In a recent report, the group, The Campaign for Racial Equity in Our Schools, urges school leaders to increase access to gifted education programs, provide a race-conscious curriculum and to require training on implicit bias.
School officials say they’re listening to community members and have been developing a long-range plan that holds teachers more accountable.
“We also don't like what these statistics are, we don't,” said Sheldon Lanier, director of Equity Leadership for the school system.
‘We have a race problem in our schools’
At a Wednesday press conference, the coalition made one message very clear: “Our schools are in a crisis situation,” said group co-founder Stephanie Perry.
Perry said that while Chapel Hill-Carrboro City schools hold a reputation of being among the best in the state, the numbers reflect mostly white, affluent families.
“We have a race problem in our schools,” she said. “The public education institution was designed when racism was the law of the land…and that’s the root cause we need to address.”
The group said that black students are suspended at eight times the rate of white students, and that less than half of them pass end-of-course and end-of-grade exams.
Perry and others point to the fact that 85 percent of black male students in the 8th grade were unable to pass the end-of-grade reading test in 2013.
Mary Carey, a Chapel Hill mother and founder of Bootstraps, said research shows that a child who is not reading at grade-level by the end of third grade is more likely to face challenges later on.
“They’re more likely to drop out of school, more likely to become a pregnant teen, more likely abuse drugs and alcohol, more likely to be unemployed, more likely to enter the criminal justice center,” Carey said.
While eighth grade black males performed the worst on end-of-grade exams than their peers, every subgroup saw dramatic decreases in test scores in 2013. That was the year the tests aligned with the new Common Core standards.
Still, black and Latino students continue to lag behind.
In 2013, about 20 percent of all black students passed their exams. That jumped up to about 44 percent in 2015.
White students, on the other hand, went from 82 percent proficient in 2013 to 90 percent in 2015.
During the press conference, Judy Jones, a retired science teacher, said that the high schools have become re-segregated through the process of tracking students into honors and standard-level courses, instead of advanced placement classes.
“When you walk into classrooms, you can identify the level based on the ethnic percentages represented,” Jones said. “Standard classes have an abundance of students of color, while honors and Advanced Placement classes will often have only one student of color, if that.”
‘We are listening’
District officials said that they share a common goal with the advocates, and that they’re working on a long-range plan that’s aimed at getting rid of the achievement gap.
They noted that the school system is only one of three in North Carolina with a full-time Director of Equity.

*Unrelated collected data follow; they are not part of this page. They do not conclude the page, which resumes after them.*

(* ===== verification/PrefetchFrame.v ===== *)
(** Several queue pairs in one memory, and the marks of the weight prefetch: what a post or a wait
    on one queue pair leaves of the others, and the set of peers in the words of a worker. *)
From S2P Require Import Prelude CombineWire WqeRing WqeProps UdmaTypes UdmaQueue UdmaOps UdmaRing UdmaPost UdmaProps StagePrefetch PrefetchKernel.

(** ** Peers *)

Lemma land_pow_bit w b : 0 <= b -> (Z.land w (Z.shiftl 1 b) =? 0) = negb (Z.testbit w b).
Proof.
  intros Hb. rewrite Z.shiftl_1_l. destruct (Z.testbit w b) eqn:E.
  - apply Z.eqb_neq. intros H0. assert (Z.testbit (Z.land w (2 ^ b)) b = false) as Hf by (rewrite H0; apply Z.bits_0).
    rewrite Z.land_spec, E, Z.pow2_bits_true in Hf by done. done.
  - apply Z.eqb_eq, Z.bits_inj'. intros n Hn. rewrite Z.bits_0, Z.land_spec, Z.pow2_bits_eqb by done.
    destruct (Z.eqb_spec b n) as [<- |]; [by rewrite E|apply andb_false_r].
Qed.

Lemma peer_used_mark used p q : 0 <= p < kMaxTrackedRankSize -> 0 <= q < kMaxTrackedRankSize ->
  PeerUsed (MarkPeer used p) q = (p =? q) || PeerUsed used q.
Proof.
  unfold kMaxTrackedRankSize, TILEXR_MAX_RANK_SIZE. intros Hp Hq. unfold PeerUsed, MarkPeer. rewrite !(u32_small p), !(u32_small q) by lia.
  assert (forall x, 0 <= x < 128 -> Z.land x 63 = x mod 64 /\ Z.shiftr x 6 = x / 64 /\ 0 <= x mod 64 < 64) as Hx.
  { intros x Hx. split; [by apply (Z.land_ones x 6)|]. split; [by rewrite Z.shiftr_div_pow2|]. apply Z.mod_pos_bound. lia. }
  destruct (Hx p Hp) as (-> & -> & P), (Hx q Hq) as (-> & -> & Q).
  assert (forall b, 0 <= b < 64 -> u64 (Z.shiftl 1 b) = Z.shiftl 1 b) as Hs.
  { intros b Hb. apply u64_small. rewrite Z.shiftl_1_l. split; [apply Z.pow_nonneg; lia|]. change 18446744073709551616 with (2 ^ 64). apply Z.pow_lt_mono_r; lia. }
  rewrite !Hs, !land_pow_bit, !negb_involutive by done || lia. clear Hs Hx. unfold upd1.
  destruct (Z.eqb_spec (q / 64) (p / 64)) as [E|E].
  - rewrite Z.lor_spec, Z.shiftl_1_l, Z.pow2_bits_eqb, orb_comm, E by lia. f_equal.
    destruct (Z.eqb_spec (p mod 64) (q mod 64)), (Z.eqb_spec p q); try done; exfalso; div_lia.
  - destruct (Z.eqb_spec p q) as [-> |]; done.
Qed.

(** ** Queue pairs side by side *)

(** The words of a queue pair. *)
Definition footprint (wq : UDMAWQCtx) (cq : UDMACQCtx) (a : Z) : Prop :=
  a ∈ [wq_headAddr wq; wq_tailAddr wq; wqeCntAddr wq; wq_dbAddr wq; cq_tailAddr cq; cq_dbAddr cq] \/
  wq_bufAddr wq <= a < wq_bufAddr wq + TILEXR_UDMA_SQ_BB_COUNT * TILEXR_UDMA_WQE_BB_BYTES.

(** Memory that is the same outside of a queue pair. *)
Definition same_outside (wq : UDMAWQCtx) (cq : UDMACQCtx) (m m' : Mem) : Prop := forall a, ~ footprint wq cq a -> m' a = m a.

Section frame.
Context (wq : UDMAWQCtx) (cq : UDMACQCtx) (Hctx : contexts_ok wq cq).

Lemma ring_frame m m' log c : ring_ok wq cq m log c -> (forall a, footprint wq cq a -> m' a = m a) -> ring_ok wq cq m' log c.
Proof using Hctx.
  intros [L R Rm H T Cn Cq B] Hs. unfold footprint in Hs. constructor; try done.
  1-4: rewrite Hs; [done|left; rewrite !elem_of_cons; tauto].
  intros n e i H1 H2 H3. rewrite Hs; [by apply B|]. right. by apply word_addr_ring with cq.
Qed.

Lemma posted_outside m m' log entry : posted_mem wq m m' log entry -> same_outside wq cq m m'.
Proof using Hctx.
  intros [_ _ _ P] a Ha. unfold footprint in Ha. apply P; [intros ->; apply Ha; left; rewrite !elem_of_cons; tauto..|].
  intros i _ ->. apply Ha. right. by apply word_addr_ring with cq.
Qed.

Lemma tails_outside m m' : same_but_tails wq cq m m' -> same_outside wq cq m m'.
Proof using Type. intros Hs a Ha. unfold footprint in Ha. apply Hs; intros ->; apply Ha; left; rewrite !elem_of_cons; tauto. Qed.
End frame.

(** A wait takes time. *)
Lemma wait_owner_time hw fuel t addr b t' : wait_owner hw fuel t addr b = Some t' -> t <= t'.
Proof. revert t. induction fuel as [|f IH]; intros t; cbn [wait_owner]; [done|]. case_if; [intros [= ->]; lia|]. intros H%IH. lia. Qed.

Lemma read_entry_time hw cq cqTail t e t' : read_entry hw cq cqTail t = inl (e, t') -> t < t'.
Proof.
  unfold read_entry. cbv zeta. destruct (wait_owner _ _ _ _ _) as [t1|] eqn:E; [|done]. apply wait_owner_time in E. case_if; [done|]. intros [= _ <-]. lia.
Qed.

Lemma poll_until_time hw fuel wq cq target ct st m t : t <= po_time (poll_until hw fuel wq cq target ct st m t).
Proof.
  revert ct st m t. induction fuel as [|f IH]; intros ct st m t; cbn [poll_until]; case_if; try (cbn; lia).
  destruct (read_entry hw cq ct t) as [[e t']|] eqn:Er; [|cbn; lia]. apply read_entry_time in Er. cbv zeta. case_if; [cbn; lia|].
  etransitivity; [|apply IH]. lia.
Qed.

Superintendent Thomas Forcella also noted that on end-of-course tests, CHCCS African-American students increased from 27 percent proficient in 2013 to 44.3 percent in 2014, outscoring Wake, Orange, Durham and North Carolina as a whole.
“Even though forty-five percent is not proficient, it’s the best in the triangle, and five years ago, it wasn’t. Is it good enough? No, it’s not good enough.”
Forcella said that test increases made by black students far surpassed the increases made by Asian, Latino and white students.
The district is also aiming to hold teachers more accountable, explained Forcella, through a “culture changing” program that will reward teachers not by years of experience, but by how much they grow.
Under the plan, teachers will earn greater pay as they deepen their skills over the course of their careers.
Lanier said they will be encouraged to use data to help guide their instruction and to see which students need extra attention or more advanced work.
“If you are a public school teacher and you’re going into education to teach all students, that means you need to reach all students,” Lanier explained. “And that means you need to have results for all students, or otherwise you need to get out of the door.”
Lanier also said the district will provide trainings that examine how policy affects race and equity.
“We’re going deeper in terms of implicit bias and bring it to the forefront, so people are aware of it.”